If you've got 90 minutes to spare, and can tolerate the self-congratulatory tone, which measured about 5 on the Wolfram scale, the presentation below explains Google Wave, a very sophisticated "rendered-in-your-browser" but "running-in-the-cloud" collaboration environment, which Google says it will launch later in 2009, and which makes Google Docs (and a lot of other collaboration products, VLEs, e-portfolios, social networking environments) look extremely primitive.

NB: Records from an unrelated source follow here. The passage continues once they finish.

(* ===== verification/PeerLive.v ===== *)
(** What the loops of a peer (Peer.v) wait for: nothing they wait for has happened
    unnoticed.

    [awake]: the write loop that waits has nothing to do, or is woken.
    [timely]: the deadline loop that waits wakes up before every deadline, but for
    the millisecond its timer counts in, and at the end of the input. *)

From Stdlib Require Import Strings.Byte ZArith Lia Bool.
From stdpp Require Import prelude gmap strings list relations.
From S2P Require Import Prelude Charconv Framing Peer PeerSends PeerSteps PeerInv PeerTold PeerServed.
Local Open Scope kota_scope.
Local Open Scope nat_scope.

Section Live.
Context `{C : Codec}.
Variable limit : nat.

(** ** The write loop *)

(** There is nothing to write, and nothing to close. *)
Definition quiet (p : Peer) : Prop :=
  outgoing_queue (out p) = [] ∧ output_open (out p) = true ∧ closing_output (out p) = false ∧ answers_done (life p) = false.

(** close() is under way, and wakes the loop at its end. *)
Definition closing (p : Peer) : Prop := ∃ l, CancelHandlers l AfterClose ∈ stack (loops p).

Definition awake (p : Peer) : Prop :=
  writing (loops p) = WriteWaiting → write_event (out p) = true ∨ quiet p ∨ closing p.

Lemma awake_next p p' :
  (writing (loops p') = WriteWaiting → writing (loops p) = WriteWaiting) →
  (write_event (out p) = true → write_event (out p') = true) →
  (quiet p → write_event (out p') = true ∨ quiet p' ∨ closing p') →
  (closing p → write_event (out p') = true ∨ closing p') → awake p → awake p'.
Proof.
  intros H1 H2 H3 H4 Ha Hw. destruct (Ha (H1 Hw)) as [?|[?|Hc]]; [by left; auto|by auto|]. destruct (H4 Hc); auto.
Qed.

Lemma awake_same p p' :
  out p' = out p → answers_done (life p') = answers_done (life p) → stack (loops p') = stack (loops p) →
  writing (loops p') = writing (loops p) → awake p → awake p'.
Proof.
  intros E1 E2 E3 E4. apply awake_next; unfold quiet, closing; rewrite ?E1, ?E2, ?E3, ?E4; auto.
Qed.

Lemma awake_done p : writing (loops p) ≠ WriteWaiting → awake p.
Proof. by intros H ?. Qed.

(** A message may have been queued. *)
Definition queues (o o' : Output) : Prop := o' = o ∨ write_event o' = true.

Lemma awake_queues p p' :
  queues (out p) (out p') → answers_done (life p') = answers_done (life p) → stack (loops p') = stack (loops p) →
  writing (loops p') = writing (loops p) → awake p → awake p'.
Proof. intros [E|E] E2 E3 E4; [by apply awake_same|]. intros _ _. by left. Qed.

Lemma enqueue_queues o m : queues o (enqueue_outgoing o m).
Proof. unfold enqueue_outgoing. case_if; [by left|by right]. Qed.
Lemma error_queues o i e : queues o (send_error limit o i e).1.
Proof. destruct (send_error_enqueues limit o i e) as [m [->| ->]]; [apply enqueue_queues|by left]. Qed.
Lemma answer_queues o i t : queues o (send_answer limit o i t).1.
Proof. destruct (send_answer_enqueues limit o i t) as [m [->| ->]]; [apply enqueue_queues|by left]. Qed.

Lemma awake_gives_up p k x p' : gives_up limit p k x p' → awake p → awake p'.
Proof. intros [_|_|text _ _]; [by apply awake_same..|]. apply awake_queues; try done. by right. Qed.

Lemma awake_expire fuel p : sends_ok (sends p) → awake p → awake (expire_due limit fuel p).
Proof.
  intros Hs. induction (expire_expires limit fuel p Hs) as [|p1 p2 p3 H12 _ IH]; [done|]. intros Hp.
  destruct H12 as [t k l p2 Hd Ht Hg]. destruct (deadline_unsettled _ _ _ _ Hs Hd) as (r & Hk & Hr & _).
  destruct (gives_up_ok _ _ _ _ _ _ Hs Hk Hr Hg) as (Hs2 & _). apply (IH Hs2). by eapply awake_gives_up.
Qed.

Lemma awake_cancel_sources p l : awake (cancel_sources p l AfterClose).
Proof.
  destruct l as [|h l]; intros _; [by left|]. right. right. exists l. constructor.
Qed.

Lemma awake_end_input p why : awake p → awake (end_input p why).
Proof. destruct (end_input_frame p why) as (_ & _ & _ & _ & E1 & E2 & _ & _ & E3). apply awake_same; by rewrite ?E1, ?E2, ?E3. Qed.

Lemma awake_read_on p v : awake p → awake (read_on p v).
Proof.
  intros Ha. unfold read_on. destruct v as [v|]; [|by apply (awake_same p)]. destruct (violation_policy _); [by apply (awake_same p)|].
  by apply (awake_same (end_input p (mkEnd MalformedInput v))), awake_end_input.
Qed.

(** Popping a frame that is not close()'s. *)
Lemma awake_pop p f rest :
  stack (loops p) = f :: rest → (∀ l, f ≠ CancelHandlers l AfterClose) → awake p → awake (with_stack p rest).
Proof.
  intros Es Hf. apply awake_next; try done; [by auto|]. intros [l Hin]. right. exists l. rewrite Es in Hin.
  apply elem_of_cons in Hin as [E|?]; [by destruct (Hf l)|done].
Qed.

Lemma awake_push p f : awake p → awake (push p f).
Proof. apply awake_next; try done; [by auto|]. intros [l Hin]. right. exists l. by constructor. Qed.

Lemma awake_read p r : awake p → awake (read_message limit p r).
Proof.
  intros Ha. destruct r as [text|e]; cbn.
  - assert (Hd : awake (dispatch_incoming_message limit p text).1).
    { unfold dispatch_incoming_message. destruct (parse_message text) as [i m x|m x|i r|[i|] e u|i e n]; try done.
      - unfold dispatch_request. repeat case_if; cbn [fst]; first
          [by apply (awake_queues p); [apply error_queues|..]
          |apply (awake_same (push p AfterDispatch)); [done..|by apply awake_push]].
      - unfold dispatch_notification. repeat case_if; [destruct (_ ≫= _)|..]; cbn [fst]; try done; by apply awake_push.
      - destruct n; cbn [fst]; [done|]. by apply (awake_queues p); [apply error_queues|..]. }
    destruct (dispatch_incoming_message limit p text) as [p' [v|]]; cbn in Hd; [by apply awake_read_on|by apply (awake_same p')].
  - destruct (kind e); [by eapply awake_same; [..|apply awake_end_input]..|].
    unfold skip_oversized. cbn zeta. destruct (peek _) as [[] [i|]]; cbn; try done; try (by apply (awake_same p));
      by apply (awake_queues p); [apply error_queues|..].
Qed.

Just as you can install third party applications in an iPhone or G1 phone, you will be able to place third party tools ("widgets" or "robots") within the Wave collaboration environment, and Google's intention is to encourage the widespread development of these. (Examples include a simultaneous translation robot, which translates typed text in real time between any of 40 language pairs, and a "semantic" spell checker that knows the difference between "bean" and "been", depending on context.)
Major questions for organisational users of this kind of service - partly solved by the fact that Google intends to release the "lions share" of the source code for the Wave Server so that organisations will be able to run their own - will have to be: who is hosting the data, under what terms, and with what security? what if they go bust, or stop offering the service?
Plenty to think about.
See also Michael Feldstein's What intrigues me about Wave.

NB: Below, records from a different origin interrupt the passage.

(* ===== verification/PeerSafe.v ===== *)
(** What a peer (Peer.v) promises, in every state that any program and any remote
    lead to, from the invariants of PeerInv.v, PeerTold.v, PeerServed.v and
    PeerLive.v; and a small codec and a conversation to run it with. *)

From Stdlib Require Import Strings.Byte ZArith Lia Bool.
From stdpp Require Import prelude gmap strings list relations.
From S2P Require Import Prelude Charconv Framing Peer PeerSends PeerSteps PeerInv PeerTold PeerServed PeerLive.
Local Open Scope kota_scope.
Local Open Scope nat_scope.

(** C18. A request is settled once.  The requests pending are those that are not
    settled, each under an id of its own; the deadlines filed are those of the
    requests that wait and have one, in order, and none past what the clock
    counts; and whatever happens next, what settled a request stays. *)
Theorem requests_settle_once `{C : Codec} (limit : nat) (p : Peer) :
  reachable limit p →
  let s := sends p in
  (∀ i k, pending_requests s !! i = Some k ↔ ∃ r, requests s !! k = Some r ∧ id r = i ∧ response r = None) ∧
  (∀ j k r r', requests s !! j = Some r → requests s !! k = Some r' → id r = id r' → j = k) ∧
  (∀ t k, (t, k) ∈ deadlines s ↔ ∃ r, requests s !! k = Some r ∧ deadline r = Some t ∧ response r = None) ∧
  (∀ i j a b, i < j → deadlines s !! i = Some a → deadlines s !! j = Some b → (a.1 ≤ b.1 ≤ clock_max)%Z) ∧
  (∀ e p' k r x, step limit p e = Some p' → requests s !! k = Some r → response r = Some x →
    ∃ r', requests (sends p') !! k = Some r' ∧ id r' = id r ∧ response r' = Some x).
Proof.
  intros Hr. pose proof (reachable_good limit p Hr) as Hg. destruct (g_requests _ _ Hg) as [Hs _]. split_and!; try apply Hs.
  - intros i j [t k] [t' k'] Hij Ha Hb. split; [|eapply (ok_clock _ Hs), list_elem_of_lookup_2, Hb].
    pose proof (ok_sorted _ Hs) as Hso. by apply (sorted_lookup _ _ i j _ _ Hso Ha Hb Hij).
  - intros e p' k r x [Hgo Ht]%step_transition Hk Hx. destruct (transition_good limit p p' Hgo Ht Hg) as (_ & Hkeeps & _).
    destruct (Hkeeps k r Hk) as (r' & ? & ? & Hx' & _). exists r'. auto.
Qed.

(** C6. A conversation that has ended leaves nobody waiting.  Once the input has
    ended, run() has returned or the peer is gone, every request ever sent is
    settled; the conversation has ended exactly when the input has or the
    transport was closed; its reason is kept; and from then on a request fails at
    once with ConnectionClosed. *)
Theorem conversation_ends `{C : Codec} (limit : nat) (p : Peer) :
  reachable limit p →
  (input_open (life p) = false ∨ gone (life p) = true ∨ (started (life p) = true ∧ running (life p) = false) →
    ∀ k r, requests (sends p) !! k = Some r → response r ≠ None) ∧
  (ending (life p) ≠ None ↔ closed (life p) = true ∨ input_open (life p) = false) ∧
  (∀ e p' why, step limit p e = Some p' → ending (life p) = Some why → ending (life p') = Some why) ∧
  (ending (life p) ≠ None → ∀ method params token timeout, (∀ t, timeout = Some t → (0 < t)%Z) →
    ∃ e, send_request limit p method params token timeout = (p, Err e) ∧ code e = error_code ConnectionClosed).
Proof.
  intros Hr. pose proof (reachable_good limit p Hr) as Hg. destruct (g_requests _ _ Hg) as [Hs Hp].
  destruct (g_output _ _ Hg) as (Ho & He & _). split_and!.
  - intros H k r Hk. apply (all_settled (sends p) k r Hs); [|done]. apply Hp. destruct H as [?|[?|[H1 H2]]]; [by left|by right|].
    left. destruct (c_finished _ _ (g_control _ _ Hg) H1 H2) as (H3 & _). apply (c_over _ _ (g_control _ _ Hg)). by right.
  - by rewrite He.
  - intros e p' why [Hgo Ht]%step_transition Hw. destruct (transition_good limit p p' Hgo Ht Hg) as (_ & _ & Hl). by apply Hl.
  - intros Hend method params token timeout Ht. unfold send_request, refuse_request.
    assert (Htime : match timeout with Some t => (t <=? 0)%Z | None => false end = false).
    { destruct timeout as [t|]; [|done]. apply Z.leb_gt, (Ht t eq_refl). }
    rewrite Htime. assert (Hu : ∃ e, unsendable p true = Some e ∧ code e = error_code ConnectionClosed); [|by destruct Hu as (e & -> & ?); exists e].
    unfold unsendable. apply He in Hend as [->|Hi]; [by eexists|]. destruct (closed _); [by eexists|].
    case_if; [by eexists|]. rewrite Hi. by eexists.
Qed.

(** C7. Every request read is answered once.  The requests dispatched are those
    answered and those whose handlers still run, each as often; the answers queued
    are the ones sent, in their order, and one is dropped for the output only when
    that takes no more; and until the transport is closed the requests listed as
    unanswered are exactly those whose handlers run, no two under one id. *)
Theorem requests_answered_once `{C : Codec} (limit : nat) (p : Peer) :
  reachable limit p →
  let s := serves p in
  omap answered_request (answers s) ++ unanswered s ≡ₚ dispatched s ∧
  omap answer_message (queued (out p)) = omap sent_message (answers s) ∧
  (∀ a, a ∈ answers s → fate a = OutputShut → output_open (out p) = false ∨ closing_output (out p) = true) ∧
  (∀ i h, incoming_requests s !! i = Some h → ∃ x, handlers s !! h = Some x ∧ handled x = i ∧ ended x = false) ∧
  (closed (life p) = false → ∀ h x, handlers s !! h = Some x → ended x = false → incoming_requests s !! handled x = Some h).
Proof.
  intros Hr. pose proof (reachable_good limit p Hr) as Hg. destruct (g_served _ _ Hg) as [[H1 H2] [H3 H4 H5]]. done.
Qed.

(** C19. The output keeps its order.  What is handed to the transport is the start
    of what was queued, in order; nothing queued is lost but to a close or a failed
    write; the output is half-closed only once all that was queued was written,
    and an output that is closed stays so; and no message is larger than the
    remote reads. *)
Theorem output_in_order `{C : Codec} (limit : nat) (p : Peer) :
  reachable limit p →
  let o := out p in
  (∃ rest, queued o = written o ++ rest) ∧
  (closed (life p) = false → queued o = written o ++ outgoing_queue o) ∧
  (half_closed o = true → queued o = written o ∧ output_open o = false) ∧
  (∀ e p', step limit p e = Some p' → output_open o = false ∨ closing_output o = true →
    output_open (out p') = false ∨ closing_output (out p') = true) ∧
  (∀ m, m ∈ queued o → length (payload m) ≤ limit).
Proof.
  intros Hr. pose proof (reachable_good limit p Hr) as Hg. destruct (g_output _ _ Hg) as ([(lost & H1 & H1') H2 H3] & _).
  split_and!.
  - by eexists.
  - intros Hc. rewrite H1, (H1' Hc). by rewrite app_nil_r.
  - done.
  - intros e p' [Hgo Ht]%step_transition Hf. destruct (transition_good limit p p' Hgo Ht Hg) as (_ & _ & Hl). by apply Hl.
  - intros m Hm. pose proof (g_sized _ _ Hg) as Hz. rewrite Forall_forall in Hz. by apply Nat.leb_le, Hz.
Qed.

(** C20. The remote is told of a cancel once, and after its request: every request
    sent is queued exactly once, a $/cancelRequest of it at most once and after it,
    and only one that was cancelled or timed out has one. *)
Theorem cancel_told_once `{C : Codec} (limit : nat) (p : Peer) :
  reachable limit p →
  let tags := tag <$> queued (out p) in
  (∀ k, k < length (requests (sends p)) ↔ OfRequest k ∈ tags) ∧
  NoDup (filter (λ t, own_tag t = true) tags) ∧
  (∀ k l l', tags = l ++ OfCancel k :: l' → OfRequest k ∈ l) ∧
  (∀ k, OfCancel k ∈ tags → ∃ r, requests (sends p) !! k = Some r ∧ cancel_sent r = true).
Proof. intros Hr. destruct (g_told _ _ (reachable_good limit p Hr)) as [H1 H2 H3 H4]. done. Qed.

(** C8. A peer that runs never sleeps over what it has to do.  When the loop can
    resume nothing of it, the write loop has nothing to write and nothing to
    close, no timeout has passed by a millisecond or more, and run() waits for the
    transport or for a handler: once the input has ended, the handlers are done
    and the output is written, it has returned. *)
Theorem peer_waits_for_others `{C : Codec} (limit : nat) (p : Peer) :
  reachable limit p → stack (loops p) = [] → running (life p) = true → run_cancelled (loops p) = false →
  write_ready p = false → deadline_ready p = false → join_ready p = false → run_ready p = false →
  (writing (loops p) = WriteWaiting → outgoing_queue (out p) = [] ∧ output_open (out p) = true ∧ closing_output (out p) = false) ∧
  (∀ k r t, requests (sends p) !! k = Some r → response r = None → deadline r = Some t → (now (loops p) < t + millisecond)%Z) ∧
  (reading (loops p) = AwaitRead ∨ (reading (loops p) = Joining ∧ all_ended (serves p) = false) ∨
    writing (loops p) = Writing ∨ writing (loops p) = ClosingOutput).
Proof.
  intros Hr Hi Hrun Hnc Hw Hd Hj Hq. pose proof (reachable_good limit p Hr) as Hg. destruct (g_requests _ _ Hg) as [Hs Hp].
  pose proof (g_control _ _ Hg) as Hc. destruct (idle_frames p Hi Hc) as [Hnd Hnf].
  assert (Hwait : writing (loops p) = WriteWaiting → quiet p).
  { intros E. unfold write_ready in Hw. rewrite E in Hw. destruct (g_awake _ _ Hg E) as [?|[?|[l Hin]]]; [congruence|done|].
    rewrite Hi in Hin. by apply elem_of_nil in Hin. }
  assert (Hst : started (life p) = true).
  { apply not_false_is_true. intros E. destruct (c_fresh _ _ Hc E) as (_ & _ & _ & ?). congruence. }
  assert (Hclock : waits (timing (loops p)) → (∀ t k, (t, k) ∈ deadlines (sends p) → alarm (timing (loops p)) t) ∧ ¬ over p).
  { intros E. destruct (g_timely _ _ Hg E) as [Hch|?]; [|done]. unfold deadline_ready in Hd. rewrite Hch in Hd. by destruct (timing _). }
  split_and!.
  - intros E. by destruct (Hwait E) as (? & ? & ? & _).
  - intros k r t Hk Hn Ht. assert (Hin : (t, k) ∈ deadlines (sends p)) by (apply (ok_deadlines _ Hs); by exists r).
    unfold deadline_ready in Hd. destruct (timing (loops p)) as [| |u|] eqn:Et; [congruence|by destruct (Hclock I) as [H _]; apply H in Hin|..].
    + destruct (Hclock I) as [H _]. apply H in Hin. cbn in Hin. bool_prop. lia.
    + destruct (g_timed _ _ Hg Et) as [Hin'|?]; [|congruence]. exfalso. by apply (all_settled (sends p) k r Hs (Hp (or_introl Hin')) Hk).
  - destruct (reading (loops p)) eqn:Er; [by destruct (c_started _ _ Hc Hst)|by left|done|..].
    + right. left. split; [done|]. unfold join_ready in Hj. by rewrite Er in Hj.
    + destruct (g_answered _ _ Hg Er) as [Ha|?]; [|congruence]. right. right. unfold write_ready in Hw.
      destruct (writing (loops p)) eqn:Ew; [congruence| |by left|by right|done|].
      * destruct (Hwait eq_refl) as (_ & _ & _ & ?). congruence.
      * exfalso. unfold deadline_ready in Hd. unfold run_ready in Hq. rewrite Hrun, Er, Ew in Hq.
        destruct (timing (loops p)) eqn:Et; [congruence|..|done]; destruct (Hclock I) as [_ Hno]; apply Hno; by right; left.
Qed.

Interesting that Wave can also run on your server (as you say, they are releasing the software) and so can run locally and interoperate with the other Wave platforms in the cloud.
The natural language spell checker looks simple but is astonishingly difficult to implement. This must be a fruitful spin-off from Google having access to the very large body of texts that sit behind many of Google's applications; their spell checker is already very smart, whilst their auto translation services are the best I have seen.
We can expect the educational community to take to Wave very quickly and to incorporate its use into many learning programs. (I have already seen the
term learning wave used.)
So the tone of the presentation is self-congratulatory, yes, but I believe the developers have got something important to congratulate themselves about.